Problem requirements -> Nothing but the lines from the top of the following entries through the line with "cannot be allocated" should be printed, exactly as they are.

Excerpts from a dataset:
:::::

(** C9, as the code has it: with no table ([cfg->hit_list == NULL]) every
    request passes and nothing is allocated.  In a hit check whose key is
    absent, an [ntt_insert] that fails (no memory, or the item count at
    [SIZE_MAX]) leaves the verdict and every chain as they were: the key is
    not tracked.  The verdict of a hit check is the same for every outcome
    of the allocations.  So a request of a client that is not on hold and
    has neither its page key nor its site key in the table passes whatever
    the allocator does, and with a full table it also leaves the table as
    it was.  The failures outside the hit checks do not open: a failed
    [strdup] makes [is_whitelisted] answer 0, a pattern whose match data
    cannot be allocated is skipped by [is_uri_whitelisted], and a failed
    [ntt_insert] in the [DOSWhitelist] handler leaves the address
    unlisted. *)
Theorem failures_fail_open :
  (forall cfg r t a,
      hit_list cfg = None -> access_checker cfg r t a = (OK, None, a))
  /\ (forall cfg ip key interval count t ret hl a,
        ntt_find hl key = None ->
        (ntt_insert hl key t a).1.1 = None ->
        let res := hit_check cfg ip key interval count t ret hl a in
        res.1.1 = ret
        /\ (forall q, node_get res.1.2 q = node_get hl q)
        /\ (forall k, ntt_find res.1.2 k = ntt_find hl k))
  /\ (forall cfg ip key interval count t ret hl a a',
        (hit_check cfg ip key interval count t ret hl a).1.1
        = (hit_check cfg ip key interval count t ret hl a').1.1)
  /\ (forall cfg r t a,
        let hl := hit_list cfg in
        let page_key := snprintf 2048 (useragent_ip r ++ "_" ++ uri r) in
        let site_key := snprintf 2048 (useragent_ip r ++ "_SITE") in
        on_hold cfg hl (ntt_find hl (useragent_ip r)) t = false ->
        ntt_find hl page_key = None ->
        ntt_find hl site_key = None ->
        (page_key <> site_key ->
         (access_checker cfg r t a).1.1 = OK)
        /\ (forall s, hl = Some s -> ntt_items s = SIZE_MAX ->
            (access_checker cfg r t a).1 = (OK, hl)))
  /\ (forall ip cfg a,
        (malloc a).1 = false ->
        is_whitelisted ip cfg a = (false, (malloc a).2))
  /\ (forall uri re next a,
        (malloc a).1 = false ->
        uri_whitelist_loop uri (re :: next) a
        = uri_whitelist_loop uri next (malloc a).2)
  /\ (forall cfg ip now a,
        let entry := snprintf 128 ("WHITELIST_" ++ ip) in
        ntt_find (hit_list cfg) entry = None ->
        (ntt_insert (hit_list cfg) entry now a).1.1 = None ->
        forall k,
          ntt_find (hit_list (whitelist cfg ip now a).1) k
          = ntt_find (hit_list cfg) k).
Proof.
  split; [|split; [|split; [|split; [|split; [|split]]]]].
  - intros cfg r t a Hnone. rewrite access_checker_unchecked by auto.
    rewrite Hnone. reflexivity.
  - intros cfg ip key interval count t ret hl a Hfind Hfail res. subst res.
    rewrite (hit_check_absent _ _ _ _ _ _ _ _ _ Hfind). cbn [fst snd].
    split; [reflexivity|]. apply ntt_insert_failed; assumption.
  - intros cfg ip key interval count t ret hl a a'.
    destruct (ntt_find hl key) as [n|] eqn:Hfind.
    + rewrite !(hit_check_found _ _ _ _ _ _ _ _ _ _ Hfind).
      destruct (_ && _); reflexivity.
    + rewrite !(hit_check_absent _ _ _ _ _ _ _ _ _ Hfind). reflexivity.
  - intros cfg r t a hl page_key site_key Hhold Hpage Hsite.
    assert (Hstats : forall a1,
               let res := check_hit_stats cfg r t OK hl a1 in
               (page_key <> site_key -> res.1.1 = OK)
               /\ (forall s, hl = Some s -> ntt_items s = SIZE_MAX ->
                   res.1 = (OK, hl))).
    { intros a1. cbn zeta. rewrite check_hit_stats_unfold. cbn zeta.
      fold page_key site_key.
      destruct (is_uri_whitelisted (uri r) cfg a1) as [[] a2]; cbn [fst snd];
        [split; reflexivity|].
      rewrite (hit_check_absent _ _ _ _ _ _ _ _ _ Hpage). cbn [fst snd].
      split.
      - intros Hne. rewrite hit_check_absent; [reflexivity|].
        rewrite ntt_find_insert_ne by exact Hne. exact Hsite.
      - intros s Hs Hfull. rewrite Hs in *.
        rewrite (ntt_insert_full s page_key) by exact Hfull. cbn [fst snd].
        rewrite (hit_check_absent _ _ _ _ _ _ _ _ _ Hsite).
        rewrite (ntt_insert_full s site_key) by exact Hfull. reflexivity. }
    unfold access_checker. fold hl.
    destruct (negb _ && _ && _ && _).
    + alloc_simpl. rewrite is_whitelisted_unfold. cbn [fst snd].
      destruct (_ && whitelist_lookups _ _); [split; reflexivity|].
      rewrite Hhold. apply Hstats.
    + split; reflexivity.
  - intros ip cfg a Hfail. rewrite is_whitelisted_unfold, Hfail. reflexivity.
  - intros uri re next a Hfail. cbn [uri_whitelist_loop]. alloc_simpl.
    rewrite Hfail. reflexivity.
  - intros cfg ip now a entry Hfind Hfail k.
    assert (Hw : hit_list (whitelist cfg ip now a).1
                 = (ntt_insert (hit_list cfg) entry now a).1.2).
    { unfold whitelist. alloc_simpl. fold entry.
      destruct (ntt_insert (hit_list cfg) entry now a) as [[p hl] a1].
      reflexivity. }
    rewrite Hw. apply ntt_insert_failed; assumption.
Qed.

:::::

Task output ->
(** C9, as the code has it: with no table ([cfg->hit_list == NULL]) every
    request passes and nothing is allocated.  In a hit check whose key is
    absent, an [ntt_insert] that fails (no memory, or the item count at
    [SIZE_MAX]) leaves the verdict and every chain as they were: the key is
    not tracked.  The verdict of a hit check is the same for every outcome
    of the allocations.  So a request of a client that is not on hold and
    has neither its page key nor its site key in the table passes whatever
    the allocator does, and with a full table it also leaves the table as
    it was.  The failures outside the hit checks do not open: a failed
    [strdup] makes [is_whitelisted] answer 0, a pattern whose match data
    cannot be allocated is skipped by [is_uri_whitelisted], and a failed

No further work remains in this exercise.